A 2012 study of the Kennedys’ political dominance by the University of Minnesota found the family has logged more than 92 years in congressional service, a number that doesn’t even count Joseph P. Kennedy III’s recent term as a representative from Massachusetts.
Then there are the obvious political families: the Bushes and Clintons. Between 1980 and 2008, a member of one of these families was either president or vice president.
Bush and Clinton “fatigue” has even become a common term as speculation grows about former Florida Gov.
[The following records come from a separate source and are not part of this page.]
(* ===== verification/Prelude.v ===== *)
(** * A verification development for h2o-bench-tpcc

    h2o-bench-tpcc is an HTTP server (h2o) that runs the TPC-C transactions and the
    TechEmpower tests against FoundationDB, with a loader that fills the store.  This library
    is a shallow embedding of its C code (everything under src/src/) and the theorems that
    say what the code does.  Names of definitions are those of the C code; callbacks that
    are static functions of the same name in several files carry a prefix ([no_] NewOrder,
    [pay_] Payment, [os_], [dl_], [sl_] the read transactions).

    ** How the C code is read

    - A C evaluation is an [outcome]: a value, or the undefined behaviour it shows ([ub]).
      Reads and writes of arrays, casts of [void *], signed arithmetic, [assert] and the
      loads of heap objects are all partial.  Stateful code is a state monad over
      [outcome]: [W] over [world] for the request handlers (Runtime), [SV] over the process
      (Server), [P] over the pool (WorkerPool), [L] over the loader.
    - A w-bit integer is a [Z] whose conversions are written out: [u8], [u32], [u64], [i16]
      wrap, [chk32] and [chk64] are signed arithmetic that overflows.  Memory and keys are
      lists of bytes.
    - A struct is a record; a [void *] handed to a callback is the address of a heap object
      of one of eight types, and a cast to another type is [TypeConfusion].
    - A function pointer is a constructor of [callback]; [run_callback] is the call.

    ** The parts

    - The keyspace.  Kv: the builders of src/tpcc_kv.c over an explicit buffer, against the
      abstract rows [row] and their keys [enc_key].  Keys: the keys of all twelve tables,
      those that Payment and the TechEmpower handlers build themselves included.  Values:
      the packed structs of tpcc_kv.h as bytes.
    - Leaf functions.  Random: get_random_number, nurand and the name generators.  Query:
      get_query_param and get_query_number over the memory behind a request's path.
      ListQueue: list.h.  Utility: the response helpers of utility.c, error.h and
      tpcc_procedures.c.
    - The worker pool.  Ring: spsc_ring.c, both as functions and as atomic steps of two
      threads under acquire and release.  WorkerPool and Returns: worker_pool.c on top of
      the ring, from [worker_pool_init] to [worker_pool_destroy], whose steps interleave
      with those of the worker threads it has not joined ([dstep]).  Nothing in the program
      calls the pool.
    - The request handlers.  Ctx: the context structs.  Runtime: the world the handlers share
      and the FoundationDB adapter of fdb_database.c.  NewOrder, Payment, ReadTxns, Tfb: the
      handlers of the four files, each an entry point and a chain of callbacks joined by
      futures.  Handlers: the routes, the harness, [run_callback], and [step], one event of
      the process (a request arrives, a future becomes ready, a client goes away).
    - The loader.  Loader and LoaderMain: tpcc_loader.c.
    - The process.  Server: main.c, thread.c and the start and stop of the network, the
      databases, the sockets and the threads.

    ** The specifications and what is proved

    - Chain states what a handler promises between two futures: a pure decision [next]
      (continue with another future, answer and finish, show an undefined behaviour) and its
      execution [exec_next]; each handler file proves that its callbacks are their
      decisions.  Invariant collects them ([decision], [chain_next], [chain_ok]) into the
      interface the rest of the library is proved against, [IsCtx] relates the eight context
      types to the heap.  Invariant, Entry and Lifecycle: the invariant of heap,
      transactions, futures and requests, kept by every event; no use after free, no
      request answered twice, none forgotten while the environment does not fail.
      Progress: runs without errors end.
    - Schema: every committed row has a key of the keyspace and the size of its struct.
      Store: FoundationDB as a finite map with its key selectors, serial runs against it, and
      what a range read of the adapter answers.  Transactions: the exact rows the callbacks
      of NewOrder and Payment commit when they are served, and their retries.  Queries:
      the read-only transactions and the TechEmpower tests.
    - Scratch: what a chain of callbacks knows at each of its futures; the fields a failed
      attempt has left in the context are never looked at.
    - Isolation: FoundationDB's optimistic concurrency control ([fdb_txn], [fdb_answers])
      under the handlers: runs in which any number of requests are in flight, read from
      their snapshots, conflict, fail and retry ([concurrent]); [recorded] notes for each
      request the context its entry left and for each commit the request it is of.  Every
      transaction committed with writes wrote what the chain of its request writes when it
      runs alone ([solo_commit_from]) from that context against the store its writes are
      applied to (a Payment by name has drawn its customer anew in each attempt,
      [attempt]), so an invariant of the store has to be shown for single chains only
      ([concurrent_keeps]).  Books states the first consistency condition of
      TPC-C, Consistency proves it for concurrent runs, with the bounds of the stock and the
      integrity of orders.  Loaded: the handlers on the store the loader leaves.
    - Contention: the retries end.  When commits are refused only for conflicts every chain
      that is refused pays with another's commit, so runs of any number of requests are
      bounded ([potential]) and all requests are answered.  Ledger: under the same
      assumption the answers and the commits go together one by one; when a commit's result
      is unknown they do not.
    - Ring, WorkerPool: refinement of bounded FIFO queues, data-race freedom and FIFO order
      under all interleavings.  Returns: the answers to finished work items, and the end of
      the pool in every interleaving with its threads.  Kv and Keys: the builders build the
      keys, keys identify rows and keep their order over the whole keyspace, ranges select
      their rows.  Values: the bytes of the eight structs and the way back.
    - Startup: what a started server looks like, every way to fail, the shutdown under
      running threads; no request that opens a transaction is served by it.

    ** The environment

    What is not in src/ is a parameter.  [RandR] is rand_r, with its range as the class
    [RandROk]; [Env] answers the calls of the handlers that may fail and the clock; [answer]
    is what a future holds, any error and any bytes; [LoadEnv] and [Host] are the same for
    the loader and for [main].  The safety theorems hold for every such environment; the
    theorems that something completes assume that no call fails ([EnvOk], [HostOk],
    [LoadEnvOk]), and each has a witness at a concrete environment.  There is no fuel in
    the handlers: an event runs one callback to its end, and the loops inside are structural
    over the C loop's range.  [get_query_param_loop] has the query length plus one as fuel,
    proved enough.

    ** Limits of the model

    - [main] gives the handlers a NULL FDB state ([server_has_no_fdb_state]), so the process
      as it is started serves no transaction.  The theorems about transactions start from
      worlds in which the handlers have a database ([booted], [launched]): [booted] without
      any request, [launched] with the chains of any requests just begun, NewOrders among
      them.  The distinction matters, since the entry of NewOrder divides by zero in every
      world, so that from [booted] no NewOrder chain ever starts; whatever is said of
      NewOrder is said of a chain that has been started.
    - A client that goes away ([EvClose]) is left out of the runs: no handler registers a
      dispose callback, so a chain of its request would use the disposed request.
    - [assert] is taken as compiled in (no NDEBUG); the target is little-endian with 64-bit
      [size_t], as the Dockerfile's.
    - The handlers run one event at a time.  In the process the worker threads of main.c
      share [g_seed], [g_handler_state.seed] and the World cache without synchronisation,
      and libfdb_c runs the callbacks on the thread of fdb_run_network; a data race has no
      meaning in C11, so interleavings inside an event are not modelled.  A callback that
      fdb_future_set_callback runs at once, because its future is ready, is an event of its
      own: no function does anything after it has submitted a future.
    - The arrays of /queries and /updates are part of their context object, so they live as
      long as it does; their [calloc] succeeds or fails by the environment, as does the
      [yajl_gen_alloc] of a handler that answers JSON.  The generator itself is the list of
      tokens given to it.
    - FoundationDB is its documented interface.  In Lifecycle and Progress an answer is any
      error or any bytes; in Store, Queries, Isolation and Consistency what the store
      holds, and for commits what optimistic concurrency control allows.  A range read leaves
      no read conflict in the model, since StockLevel, which makes the only one, never
      commits.
    - h2o's event loop and its sockets decide when a thread runs a round and which
      connections it accepts; message texts on stderr are not modelled.
    - The model-checking harnesses and the Lean files under src/test are tests of the
      program; database.c, event_loop.c and deprecated/ are empty. *)

From Stdlib Require Export ZArith Lia.
From stdpp Require Export base numbers strings option gmap list_numbers list.
#[global] Open Scope Z_scope.
#[global] Unset Printing Use Implicit Types.
(* ===== verification/Random.v ===== *)
(** * Random draws and customer names: src/utility.c, src/handlers/tpcc_procedures.c,
      and the [gen_c_last] of src/handlers/tpcc_payment.c and src/tpcc_loader.c

    [rand_r] belongs to the C library: it is the class [RandR], a function from
    the seed to the value and the next seed, and [RandROk] is its documented
    contract (a non-negative [int]).  Everything else is the program's. *)

From S2P Require Import Prelude.

(** ** The C library's generator *)

Class RandR := rand_r : Z → Z * Z.

Class RandROk `{RandR} : Prop := rand_r_ok : ∀ seed, in_u 32 seed →
  0 <= (rand_r seed).1 < 2 ^ 31 ∧ in_u 32 (rand_r seed).2.

(** The generator POSIX gives as an example, a concrete instance for witnesses. *)
Definition rand_r_posix : RandR := λ seed,
  let next := u32 (seed * 1103515245 + 12345) in (next / 65536 mod 32768, next).

Lemma rand_r_posix_ok : @RandROk rand_r_posix.
Proof.
  intros seed _. unfold rand_r, rand_r_posix; simpl. split.
  - pose proof (Z.mod_pos_bound
      (u32 (seed * 1103515245 + 12345) / 65536) 32768 ltac:(lia)). lia.
  - apply wrap_u_range. lia.
Qed.

(** ** Constants of tpcc_procedures.h *)

Definition NEW_ORDER_WEIGHT : Z := 45.
Definition PAYMENT_WEIGHT : Z := 43.
Definition ORDER_STATUS_WEIGHT : Z := 4.
Definition DELIVERY_WEIGHT : Z := 4.
Definition STOCK_LEVEL_WEIGHT : Z := 4.
Definition NURAND_C_LAST_A : Z := 255.
Definition NURAND_C_ID_A : Z := 1023.
Definition NURAND_OL_I_ID_A : Z := 8191.
Definition DISTRICTS_PER_WAREHOUSE : Z := 10.
Definition CUSTOMERS_PER_DISTRICT : Z := 3000.
Definition ITEM_COUNT : Z := 100000.

Section draws.
Context `{RandR}.

(** [(uint32_t)rand_r(seed) % n]: the draw and the next seed. *)
Definition rand_mod (n seed : Z) : outcome (Z * Z) :=
  let '(r, seed) := rand_r seed in
  if n =? 0 then Ub DivByZero else Ok (u32 r mod n, seed).

(** [return (uint32_t)rand_r(seed) % max + 1;] *)
Definition get_random_number (max seed : Z) : outcome (Z * Z) :=
  '(r, seed) ← rand_mod max seed;
  mret (u32 (r + 1), seed).

Definition nurand (A x y seed C : Z) : outcome (Z * Z) :=
  '(r1, seed) ← rand_mod (u32 (A + 1)) seed;
  '(r2, seed) ← rand_mod (u32 (y - x + 1)) seed;
  let r2 := u32 (x + r2) in
  mret (u32 (u32 (Z.lor r1 r2 + C) mod u32 (y - x + 1) + x), seed).

(** [nurand_item] and [nurand_customer] of tpcc_new_order.c. *)
Definition nurand_item (seed : Z) : outcome (Z * Z) :=
  '(C, seed) ← rand_mod (NURAND_OL_I_ID_A + 1) seed;
  nurand NURAND_OL_I_ID_A 1 ITEM_COUNT seed C.

Definition nurand_customer (seed : Z) : outcome (Z * Z) :=
  '(C, seed) ← rand_mod (NURAND_C_ID_A + 1) seed;
  nurand NURAND_C_ID_A 1 CUSTOMERS_PER_DISTRICT seed C.
End draws.

(** ** Customer last names *)

Definition syllables : list (list Z) :=
  bytes_of_string <$>
    ["BAR"; "OUGHT"; "ABLE"; "PRI"; "PRES"; "ESE"; "ANTI"; "CALLY"; "ATION"; "EING"]%string.

(** The loop body of [gen_c_last]: [i] runs over 2, 1, 0. *)
Definition gen_c_last_step (n : Z) (i : nat) (buf : list Z) : outcome (list Z) :=
  let idx := (n / (if (i =? 2)%nat then 100 else if (i =? 1)%nat then 10 else 1)) mod 10 in
  s ← from_option_or OutOfBounds (syllables !! Z.to_nat idx);
  strcat buf s.

Definition gen_c_last (n : Z) (buf : list Z) : outcome (list Z) :=
  buf ← gen_c_last_step n 2 buf;
  buf ← gen_c_last_step n 1 buf;
  gen_c_last_step n 0 buf.

(** The loader's copy clears the buffer first. *)
Definition loader_gen_c_last (n : Z) (buf : list Z) : outcome (list Z) :=
  buf ← poke buf 0 [0];
  buf ← gen_c_last_step n 2 buf;
  buf ← gen_c_last_step n 1 buf;
  gen_c_last_step n 0 buf.

(** The name the TPC-C specification gives a number: three syllables. *)
Definition syllable (d : Z) : list Z := default [] (syllables !! Z.to_nat d).
Definition last_name (n : Z) : list Z :=
  syllable (n / 100 mod 10) ++ syllable (n / 10 mod 10) ++ syllable (n mod 10).

(** ** Lemmas *)

Section draw_lemmas.
Context `{RandROk}.

Lemma rand_mod_ok n seed :
  0 < n → in_u 32 seed →
  ∃ r seed', rand_mod n seed = Ok (r, seed') ∧ 0 <= r < n ∧ in_u 32 seed'.
Proof.
  intros Hn Hs. destruct (rand_r_ok seed Hs) as [Hr Hs']. unfold rand_mod.
  destruct (rand_r seed) as [r s]. simpl in *.
  destruct (Z.eqb_spec n 0); [lia|]. eexists _, _; split; [done|]. split; [|done].
  by apply Z.mod_pos_bound.
Qed.

Lemma rand_mod_zero seed : rand_mod 0 seed = Ub DivByZero.
Proof. unfold rand_mod. by destruct (rand_r seed). Qed.

Lemma get_random_number_ok max seed :
  0 < max < 2 ^ 32 → in_u 32 seed →
  ∃ r seed', get_random_number max seed = Ok (r, seed') ∧ 1 <= r <= max ∧ in_u 32 seed'.
Proof.
  intros Hm Hs. unfold get_random_number.
  destruct (rand_mod_ok max seed) as (r & s & -> & Hr & Hs'); [lia|done|].
  eexists _, _; split; [done|]. rewrite wrap_u_id by range. split; [lia|done].
Qed.

(** A draw from a non-empty range is always defined. *)
Lemma get_random_number_defined max seed :
  max ≠ 0 → ∃ r seed', get_random_number max seed = Ok (r, seed').
Proof.
  intros Hm. unfold get_random_number, rand_mod. destruct (rand_r seed) as [r s].
  destruct (Z.eqb_spec max 0); [done|]. by eexists _, _.
Qed.

Lemma rand_mod_defined n seed : n ≠ 0 → ∃ r seed', rand_mod n seed = Ok (r, seed').
Proof.
  intros Hn. unfold rand_mod. destruct (rand_r seed) as [r s].
  destruct (Z.eqb_spec n 0); [done|]. by eexists _, _.
Qed.

Lemma nurand_defined A x y seed C :
  u32 (A + 1) ≠ 0 → u32 (y - x + 1) ≠ 0 →
  ∃ r seed', nurand A x y seed C = Ok (r, seed') ∧ in_u 32 r.
Proof.
  intros HA Hy. unfold nurand, rand_mod. destruct (rand_r seed) as [r1 s1].
  destruct (Z.eqb_spec (u32 (A + 1)) 0); [done|]. cbn [mbind outcome_bind].
  destruct (rand_r s1) as [r2 s2].
  destruct (Z.eqb_spec (u32 (y - x + 1)) 0); [done|]. cbn [mbind outcome_bind].
  eexists _, _. split; [done|]. by apply wrap_u_range.
Qed.

Lemma get_random_number_range max seed r seed' :
  0 < max < 2 ^ 32 → get_random_number max seed = Ok (r, seed') → 1 <= r <= max.
Proof.
  intros Hm. unfold get_random_number, rand_mod. destruct (rand_r seed) as [x s].
  destruct (Z.eqb_spec max 0); [lia|]. cbn [mbind outcome_bind]. intros [= <- <-].
  pose proof (Z.mod_pos_bound (u32 x) max ltac:(lia)). rewrite wrap_u_id by range. lia.
Qed.

Lemma get_random_number_zero seed : get_random_number 0 seed = Ub DivByZero.
Proof. unfold get_random_number. by rewrite rand_mod_zero. Qed.

Lemma nurand_ok A x y seed C :
  0 <= A < 2 ^ 32 - 1 → 0 <= x <= y → y < 2 ^ 32 → y - x + 1 < 2 ^ 32 → in_u 32 seed →
  ∃ r seed', nurand A x y seed C = Ok (r, seed') ∧ x <= r <= y ∧ in_u 32 seed'.
Proof.
  intros HA Hxy Hy Hw Hs. unfold nurand.
  rewrite (wrap_u_id 32 (A + 1)), (wrap_u_id 32 (y - x + 1)) by range.
  destruct (rand_mod_ok (A + 1) seed) as (r1 & s1 & -> & Hr1 & Hs1); [lia|done|].
  cbn [mbind outcome_bind].
  destruct (rand_mod_ok (y - x + 1) s1) as (r2 & s2 & -> & Hr2 & Hs2); [lia|done|].
  cbn [mbind outcome_bind].
  pose proof (Z.mod_pos_bound (u32 (Z.lor r1 (u32 (x + r2)) + C)) (y - x + 1) ltac:(lia)).
  eexists _, _; split; [done|]. rewrite wrap_u_id by range. split; [lia|done].
Qed.

Lemma nurand_item_ok seed :
  in_u 32 seed →
  ∃ r seed', nurand_item seed = Ok (r, seed') ∧ 1 <= r <= ITEM_COUNT ∧ in_u 32 seed'.
Proof.
  intros Hs. unfold nurand_item.
  destruct (rand_mod_ok (NURAND_OL_I_ID_A + 1) seed) as (C & s & -> & _ & Hs');
    [done|done|]. cbn [mbind outcome_bind].
  apply nurand_ok; unfold NURAND_OL_I_ID_A, ITEM_COUNT; (lia || done).
Qed.

Lemma nurand_customer_ok seed :
  in_u 32 seed →
  ∃ r seed', nurand_customer seed = Ok (r, seed') ∧
    1 <= r <= CUSTOMERS_PER_DISTRICT ∧ in_u 32 seed'.
Proof.
  intros Hs. unfold nurand_customer.
  destruct (rand_mod_ok (NURAND_C_ID_A + 1) seed) as (C & s & -> & _ & Hs');
    [done|done|]. cbn [mbind outcome_bind].
  apply nurand_ok; unfold NURAND_C_ID_A, CUSTOMERS_PER_DISTRICT; (lia || done).
Qed.
End draw_lemmas.

Lemma syllable_lookup d : 0 <= d < 10 → syllables !! Z.to_nat d = Some (syllable d).
Proof.
  intros Hd. unfold syllable.
  destruct (lookup_lt_is_Some_2 syllables (Z.to_nat d)) as [s ->]; [|done].
  change (length syllables) with 10%nat. lia.
Qed.

(** Facts about the ten syllables, by evaluation of each. *)
Lemma digit_cases d :
  0 <= d < 10 →
  d = 0 ∨ d = 1 ∨ d = 2 ∨ d = 3 ∨ d = 4 ∨ d = 5 ∨ d = 6 ∨ d = 7 ∨ d = 8 ∨ d = 9.
Proof. lia. Qed.

Ltac digit H := apply digit_cases in H; repeat destruct H as [->|H]; [..|subst].

Lemma syllable_ok d :
  0 <= d < 10 → c_string (syllable d) ∧ (3 <= length (syllable d) <= 5)%nat.
Proof.
  intros Hd. split.
  - digit Hd; vm_compute; repeat constructor.
  - digit Hd; vm_compute; lia.
Qed.

(** No syllable begins another: a name is read back one syllable at a time. *)
Lemma syllable_prefix_free d e x y :
  0 <= d < 10 → 0 <= e < 10 → syllable d ++ x = syllable e ++ y → d = e ∧ x = y.
Proof.
  intros Hd He. digit Hd; digit He; vm_compute; intros E;
    (discriminate E || (split; [reflexivity|congruence])).
Qed.

Lemma gen_c_last_step_spec n i s pad d :
  d = (n / (if (i =? 2)%nat then 100 else if (i =? 1)%nat then 10 else 1)) mod 10 →
  c_string s → (5 <= length pad)%nat →
  gen_c_last_step n i (s ++ 0 :: pad) =
    Ok ((s ++ syllable d) ++ 0 :: drop (length (syllable d)) pad).
Proof.
  intros -> Hs Hp. unfold gen_c_last_step.
  set (d := _ mod 10). assert (0 <= d < 10) as Hd by (by apply Z.mod_pos_bound).
  rewrite syllable_lookup by done. simpl.
  destruct (syllable_ok d Hd). apply strcat_spec; [done|lia].
Qed.

Lemma last_name_ok n : c_string (last_name n) ∧ (9 <= length (last_name n) <= 15)%nat.
Proof.
  unfold last_name.
  destruct (syllable_ok (n / 100 mod 10)) as [? ?]; [by apply Z.mod_pos_bound|].
  destruct (syllable_ok (n / 10 mod 10)) as [? ?]; [by apply Z.mod_pos_bound|].
  destruct (syllable_ok (n mod 10)) as [? ?]; [by apply Z.mod_pos_bound|].
  split; [by repeat apply Forall_app_2|]. rewrite !length_app. lia.
Qed.

Lemma gen_c_last_spec n pad :
  (15 <= length pad)%nat →
  gen_c_last n (0 :: pad) = Ok (last_name n ++ 0 :: drop (length (last_name n)) pad).
Proof.
  intros Hp. unfold gen_c_last, last_name.
  destruct (syllable_ok (n / 100 mod 10)) as [? ?]; [by apply Z.mod_pos_bound|].
  destruct (syllable_ok (n / 10 mod 10)) as [? ?]; [by apply Z.mod_pos_bound|].
  destruct (syllable_ok (n mod 10)) as [? ?]; [by apply Z.mod_pos_bound|].
  change (0 :: pad) with ([] ++ 0 :: pad).
  rewrite (gen_c_last_step_spec n 2 [] pad (n / 100 mod 10)) by (done || lia || by constructor).
  cbn [mbind outcome_bind app].
  rewrite (gen_c_last_step_spec n 1 _ _ (n / 10 mod 10))
    by (done || (rewrite length_drop; lia)).
  cbn [mbind outcome_bind].
  rewrite (gen_c_last_step_spec n 0 _ _ (n mod 10)).
  - by rewrite !drop_drop, !length_app, <- !app_assoc, !Nat.add_assoc.
  - simpl. by rewrite Z.div_1_r.
  - by apply Forall_app_2.
  - rewrite !length_drop. lia.
Qed.

Lemma last_name_inj n m : 0 <= n < 1000 → 0 <= m < 1000 → last_name n = last_name m → n = m.
Proof.
  intros Hn Hm E. unfold last_name in E.
  apply syllable_prefix_free in E as [E1 E]; [|by apply Z.mod_pos_bound..].
  apply syllable_prefix_free in E as [E2 E]; [|by apply Z.mod_pos_bound..].
  rewrite <- (app_nil_r (syllable (n mod 10))), <- (app_nil_r (syllable (m mod 10))) in E.
  apply syllable_prefix_free in E as [E3 _]; [|by apply Z.mod_pos_bound..].
  Z.to_euclidean_division_equations. lia.
Qed.

Lemma loader_gen_c_last_eq n b pad : loader_gen_c_last n (b :: pad) = gen_c_last n (0 :: pad).
Proof.
  reflexivity.
Qed.

(** ** Properties *)

(** [get_random_number max] is a draw from 1..max (the harness of test/cbmc and the
    callers' comments expect 0..max), and its only failure is the division by zero of
    [max = 0]; [nurand] stays in [x, y] for every constant [C] and every seed. *)
Theorem random_draws_in_range `{RandROk} (max A x y seed C : Z) :
  in_u 32 seed → in_u 32 max →
  0 <= A < 2 ^ 32 - 1 → 0 <= x <= y → y < 2 ^ 32 → y - x + 1 < 2 ^ 32 →
  match get_random_number max seed with
  | Ok (r, _) => 1 <= r <= max
  | Ub u => max = 0 ∧ u = DivByZero
  end ∧
  match nurand A x y seed C with Ok (r, _) => x <= r <= y | Ub _ => False end.
Proof.
  intros Hs Hm HA Hxy Hy Hw. split.
  - destruct (decide (max = 0)) as [->|Hm0]; [by rewrite get_random_number_zero|].
    destruct (get_random_number_ok max seed) as (r & s & -> & Hr & _); [range|done|done].
  - destruct (nurand_ok A x y seed C) as (r & s & -> & Hr & _); done.
Qed.

(** [gen_c_last] never writes past the 16-byte [c_last] of a fresh context, for any
    number, and leaves the NUL-terminated TPC-C name; the loader's copy leaves the
    same name whatever the buffer held; the thousand names are pairwise distinct. *)
Theorem gen_c_last_safe_and_injective (n m : Z) (junk : list Z) :
  length junk = 16%nat →
  gen_c_last n (replicate 16 0) =
    Ok (last_name n ++ replicate (16 - length (last_name n)) 0) ∧
  (length (last_name n) <= 15)%nat ∧
  (∃ rest, loader_gen_c_last n junk = Ok (last_name n ++ 0 :: rest)) ∧
  (0 <= n < 1000 → 0 <= m < 1000 → gen_c_last n (replicate 16 0) = gen_c_last m (replicate 16 0)
   → n = m).
Proof.
  intros Hj. pose proof (last_name_ok n) as [Hn Hln]. pose proof (last_name_ok m) as [Hm Hlm].
  assert (∀ k, (length (last_name k) <= 15)%nat → gen_c_last k (replicate 16 0) =
    Ok (last_name k ++ replicate (16 - length (last_name k)) 0)) as Hg.
  { intros k Hk. change (replicate 16 0) with (0 :: replicate 15 0).
    rewrite gen_c_last_spec by (rewrite length_replicate; lia).
    rewrite drop_replicate.
    by replace (16 - length (last_name k))%nat with (S (15 - length (last_name k))) by lia. }
  split; [apply Hg; lia|]. split; [lia|]. split.
  - destruct junk as [|b junk]; [done|]. injection Hj as Hj.
    rewrite loader_gen_c_last_eq, gen_c_last_spec by lia. eauto.
  - intros Hn0 Hm0. rewrite !Hg by lia. intros [= E].
    apply last_name_inj; [done..|].
    replace (16 - length (last_name n))%nat with (S (15 - length (last_name n))) in E by lia.
    replace (16 - length (last_name m))%nat with (S (15 - length (last_name m))) in E by lia.
    by apply c_string_split in E as [-> _].
Qed.

(** ** Witnesses *)

Lemma random_draws_in_range_witness :
  @get_random_number rand_r_posix 0 42 = Ub DivByZero ∧
  match @nurand rand_r_posix 1023 1 3000 42 17 with Ok (r, _) => 1 <= r <= 3000 | Ub _ => False end.
Proof.
  destruct (@random_draws_in_range rand_r_posix rand_r_posix_ok 0 1023 1 3000 42 17)
    as [H0 Hn]; [range|range|lia|lia|lia|lia|].
  split; [reflexivity|exact Hn].
Defined.

Lemma gen_c_last_safe_and_injective_witness :
  gen_c_last 371 (replicate 16 0) = Ok (bytes_of_string "PRICALLYOUGHT" ++ [0; 0; 0]).
Proof.
  destruct (gen_c_last_safe_and_injective 371 777 (replicate 16 255)) as [H _];
    [reflexivity|].
  rewrite H. reflexivity.
Defined.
Jeb Bush and former Secretary of State Hillary Clinton both eyeing a run at the presidency in 2016.
So why do Americans, the same people who revolted against a monarchy in 1776, keep electing members of the same families?
Some political watchers said the continuity these families bring can be comforting to voters, but the public also can sour on candidates who see themselves as anointed successors to their families’ political power.
Mahaffee, however, said the idea that voters are sick of political families is dispelled by the fact that so many of them exist. Do voters occasionally get sick of one family? Yes, he said. But on the whole, such a history is a good thing for candidates, he said.
“It is helpful that you continue to have generations that bring political experience with them,” Mahaffee said. “They have more of a knowledge (of) what it takes to be a political leader.”